*** Opening SUPPLIED MATERIAL ***

Lemma greeter_iter (c : Call) (i : option Iterator) (r : rid) (R : Remote) : greeter c r R -> greeter (with_iter i c) r R.
Proof. by intros []. Qed.

(** A call with the right arguments is what comes after the checks. *)
Lemma dispatch_body (m body : C Z) (P : Call -> Prop) (c : Call) (i : option Iterator) :
  m (start c) = body (with_iter i c) -> wpC body (fun z c' => z = 0 /\ P c') nojump (with_iter i c) ->
  exists c', adbus_dispatch m c = Ret 0 c' /\ P c'.
Proof. intros E H. apply dispatch_exact. unfold wpC in *. by rewrite E. Qed.

Context (dh_order : gmap (list Z) sid -> list (list Z * sid)).

(** Hello of a new client: the reply is its unique name, the client has
    said hello, owns its unique name, and every other name keeps its owner; a
    second Hello is answered with an error and changes nothing. *)
Theorem hello_call (c : Call) (r : rid) (R : Remote) :
  (greeter c r R -> called_with [] (c_msg c) ->
    exists c', adbus_dispatch Hello c = Ret 0 c' /\ bus_inv (c_serv c') /\
      c_serv c' = greeted (c_serv c) r R /\ answers [VStr STRING (unique R)] c c' /\
      (exists R', remote_heap (c_serv c') !! r = Some R' /\ haveHello R' = true /\ unique R' = unique R) /\
      forall n, owner (c_serv c') n = if decide (n = unique R) then Some r else owner (c_serv c) n) /\
  (helloRemote (c_serv c) = None -> called_with [] (c_msg c) ->
    exists c', adbus_dispatch Hello c = Ret 0 c' /\ c_serv c' = c_serv c /\
      fails (str "nz.co.foobar.adbus.AlreadyHaveHello") c c').
Proof.
  split.
  - intros Hg Hw. pose proof (gr_inv c r R Hg) as Hi. pose proof (gr_remote c r R Hg) as HR.
    eapply (dispatch_body Hello hello_checked); [by apply read_none_exact|].
    eapply wpC_weaken; [apply (hello_checked_ok _ r R); by apply greeter_iter| |done].
    intros z c' (-> & Em & Es & Ha). cbn [c_serv with_iter] in Es. split; [done|]. rewrite Es.
    split; [by apply greeted_inv; [done|done|apply (gr_hello c r R Hg)]|]. split; [done|]. split; [done|]. split.
    + eexists. split; [apply lookup_insert_eq|done].
    + intros n. apply greeted_owner; [apply (bi_wf _ Hi)|done].
  - intros Hn Hw. eapply (dispatch_body Hello hello_checked); [by apply read_none_exact|].
    eapply wpC_weaken; [by apply hello_again_ok| |done]. by intros z c' (-> & [Es _] & Hf).
Qed.

(** The queries change nothing and tell the truth: NameHasOwner replies
    whether the name has an owner, GetNameOwner replies the unique name of the
    owner or an error when there is none, and ListNames replies exactly the
    names that have an owner, each once. *)
Theorem query_calls (c : Call) (n : list Z) : readable (c_serv c) -> fresh c ->
  (forall g, dh_order g ≡ₚ map_to_list g) -> few_names (c_serv c) ->
  (called_with [VStr STRING n] (c_msg c) ->
    exists c', adbus_dispatch NameHasOwner c = Ret 0 c' /\ c_serv c' = c_serv c /\
      answers [VNum BOOLEAN (match owner (c_serv c) n with Some _ => 1 | None => 0 end)] c c') /\
  (called_with [VStr STRING n] (c_msg c) ->
    exists c', adbus_dispatch GetNameOwner c = Ret 0 c' /\ c_serv c' = c_serv c /\
      match owner (c_serv c) n with
      | None => fails (str "org.freedesktop.DBus.Error.NameHasNoOwner") c c'
      | Some r => exists R, remote_heap (c_serv c) !! r = Some R /\ answers [VStr STRING (unique R)] c c'
      end) /\
  (called_with [] (c_msg c) ->
    exists c' ns, adbus_dispatch (ListNames dh_order) c = Ret 0 c' /\ c_serv c' = c_serv c /\
      answers [VArray (TBasic STRING) (map (VStr STRING) ns)] c c' /\
      NoDup ns /\ forall m, m ∈ ns <-> is_Some (owner (c_serv c) m)).
Proof.
  intros Hi Hf Hd Hfew. split; [|split].
  - intros Hw. destruct (read_string_exact has_owner_checked n c Hw) as [i E].
    eapply (dispatch_body NameHasOwner (has_owner_checked n)); [exact E|].
    eapply wpC_weaken; [by apply has_owner_checked_ok| |done]. by intros z c' (-> & [Es _] & H).
  - intros Hw. destruct (read_string_exact get_owner_checked n c Hw) as [i E].
    eapply (dispatch_body GetNameOwner (get_owner_checked n)); [exact E|].
    eapply wpC_weaken; [by apply get_owner_checked_ok| |done]. by intros z c' (-> & [Es _] & H).
  - intros Hw. set (ns := map fst (dh_order (names (c_serv c)))).
    destruct (dispatch_body (ListNames dh_order) (list_checked dh_order)
      (fun c' => c_serv c' = c_serv c /\ answers [VArray (TBasic STRING) (map (VStr STRING) ns)] c c') c
      (adbus_iter_args (c_msg c))) as (c' & E & Es & Ha).
    { by apply read_none_exact. }
    { eapply wpC_weaken; [by apply list_checked_ok| |done]. intros z c' (-> & [Es _] & H).
      split; [done|]. split; [done|]. unfold ns. rewrite map_map. exact H. }
    exists c', ns. split; [done|]. split; [done|]. split; [done|].
    assert (Hp : ns ≡ₚ map fst (map_to_list (names (c_serv c)))) by (unfold ns; by rewrite Hd).
    split; [rewrite Hp; apply NoDup_fst_map_to_list|]. intros m. rewrite Hp. split.
    + intros ([m' v] & -> & Hin)%list_elem_of_fmap. apply elem_of_map_to_list in Hin. cbn [fst]. apply (owned_name _ _ Hi). by exists v.
    + intros [v En]%(owned_name _ _ Hi). apply list_elem_of_fmap. exists (m, v). split; [done|]. by apply elem_of_map_to_list.
Qed.

(** *** Match rules *)

(** A rule keeps the text it was made of. *)
Lemma set_key_data (k v : list Z) (m m' : Match) : set_key k v m = Some m' -> m_data m' = m_data m.
Proof.
  unfold set_key. intros H.
  repeat match type of H with context [if ?b then _ else _] => destruct b end;
    try (destruct (type_of_name v); [|done]); try (destruct (IsArgKey k)); injection H as <-; done.
Qed.

Lemma newmatch_loop_data (fuel : nat) : forall (l : list Z) (m m' : Match),
  newmatch_loop fuel l m = Some m' -> m_data m' = m_data m.
Proof.
  induction fuel as [|fuel IH]; intros [|x l] m m' H; cbn [newmatch_loop] in H; try (by injection H as <-); [done|].
  destruct (split_at (chr "=") (x :: l)) as [[key [|q valb]]|]; try done.
  destruct (q =? chr "'"); [|done]. destruct (split_at (chr "'") valb) as [[val [|c line']]|]; try done.
  - by eapply set_key_data.
  - destruct (c =? chr ","); [|done]. destruct (set_key key val m) as [m1|] eqn:E; [|done].
    rewrite (IH _ _ _ H). by eapply set_key_data.
Qed.

Lemma newmatch_data (d : list Z) (m : Match) : adbusI_serv_newmatch d = Some m -> m_data m = d.
Proof. apply newmatch_loop_data. Qed.

(** C29: AddMatch with a rule the parser refuses is answered with an error and
    changes nothing; otherwise the rule is put in front of the rules of the
    caller, and of nobody else, and a later RemoveMatch with the same text by
    the same caller restores the server exactly. *)
Theorem match_calls (c : Call) (r : rid) (R : Remote) (d : list Z) : caller c r R -> called_with [VStr STRING d] (c_msg c) ->
  match adbusI_serv_newmatch d with
  | None => exists c', adbus_dispatch AddMatch c = Ret 0 c' /\ c_serv c' = c_serv c /\ fails (str "TODO") c c'
  | Some m => exists c1, adbus_dispatch AddMatch c = Ret 0 c1 /\ bus_inv (c_serv c1) /\
      rules_become (c_serv c) (c_serv c1) r R (m :: matches R) /\
      forall c2, caller c2 r (set_matches (m :: matches R) R) -> c_serv c2 = c_serv c1 ->
        called_with [VStr STRING d] (c_msg c2) ->
        exists c3, adbus_dispatch RemoveMatch c2 = Ret 0 c3 /\ c_serv c3 = c_serv c
  end.
Proof.
  intros Hc Hw. destruct (read_string_exact add_match_checked d c Hw) as [i E].
  assert (Hadd : wpC (add_match_checked d) (fun z c' => z = 0 /\
    match adbusI_serv_newmatch d with
    | None => c_serv c' = c_serv c /\ fails (str "TODO") c c'
    | Some m => bus_inv (c_serv c') /\ rules_become (c_serv c) (c_serv c') r R (m :: matches R)
    end) nojump (with_iter (Some i) c)).
  { eapply wpC_weaken; [apply (add_match_checked_ok _ r R d); by apply caller_sender, caller_iter| |done].
    intros z c' (-> & Em & H). split; [done|]. destruct (adbusI_serv_newmatch d); [|done].
    destruct H as [H _]. split; [|exact H]. rewrite H. by apply bus_inv_matches; [apply (ca_inv c r R Hc)|apply (ca_remote c r R Hc)]. }
  destruct (dispatch_body AddMatch (add_match_checked d) _ c (Some i) E Hadd) as (c1 & E1 & H1).
  destruct (adbusI_serv_newmatch d) as [m|] eqn:Em; [|by exists c1].
  destruct H1 as [Hi1 Hr1]. exists c1. split; [done|]. split; [done|]. split; [done|].
  intros c2 Hc2 Es2 Hw2. destruct (read_string_exact remove_match_checked d c2 Hw2) as [i2 E2].
  apply (dispatch_body RemoveMatch (remove_match_checked d) (fun c3 => c_serv c3 = c_serv c) c2 (Some i2) E2).
  eapply wpC_weaken; [apply (remove_match_checked_ok _ r (set_matches (m :: matches R) R) d); apply caller_sender, caller_iter; exact Hc2| |done].
  intros z c3 (-> & _ & H). split; [done|]. cbn [matches set_matches remove_match] in H.
  rewrite (newmatch_data d m Em), list_eqb_refl in H. destruct H as [-> _].
  cbn [c_serv with_iter]. rewrite Es2, Hr1. unfold with_remotes. cbn [remotes remote_heap busRemote helloRemote names nextRemote service_heap next_id signals].
  rewrite insert_insert_eq, insert_id; [by destruct (c_serv c)|]. rewrite (ca_remote c r R Hc). by destruct R.
Qed.
End Calls.

(** ** Samples *)

(** The two parts of the invariant that a concrete server can be tested for. *)
Definition bus_invb (s : Server) : bool :=
  forallb (fun p => adbusI_isValidBusName (Some (fst p))) (map_to_list (names s)) &&
  forallb (fun p => negb (haveHello (snd p)) || bool_decide (owner s (unique (snd p)) = Some (fst p)))
    (map_to_list (remote_heap s)).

*** Closing SUPPLIED MATERIAL ***

YOUR TASK: Show all lines from the data above in which the word "helloRemote" appears.

REPLY TO THE EXERCISE:
  (helloRemote (c_serv c) = None -> called_with [] (c_msg c) ->
  cbn [c_serv with_iter]. rewrite Es2, Hr1. unfold with_remotes. cbn [remotes remote_heap busRemote helloRemote names nextRemote service_heap next_id signals].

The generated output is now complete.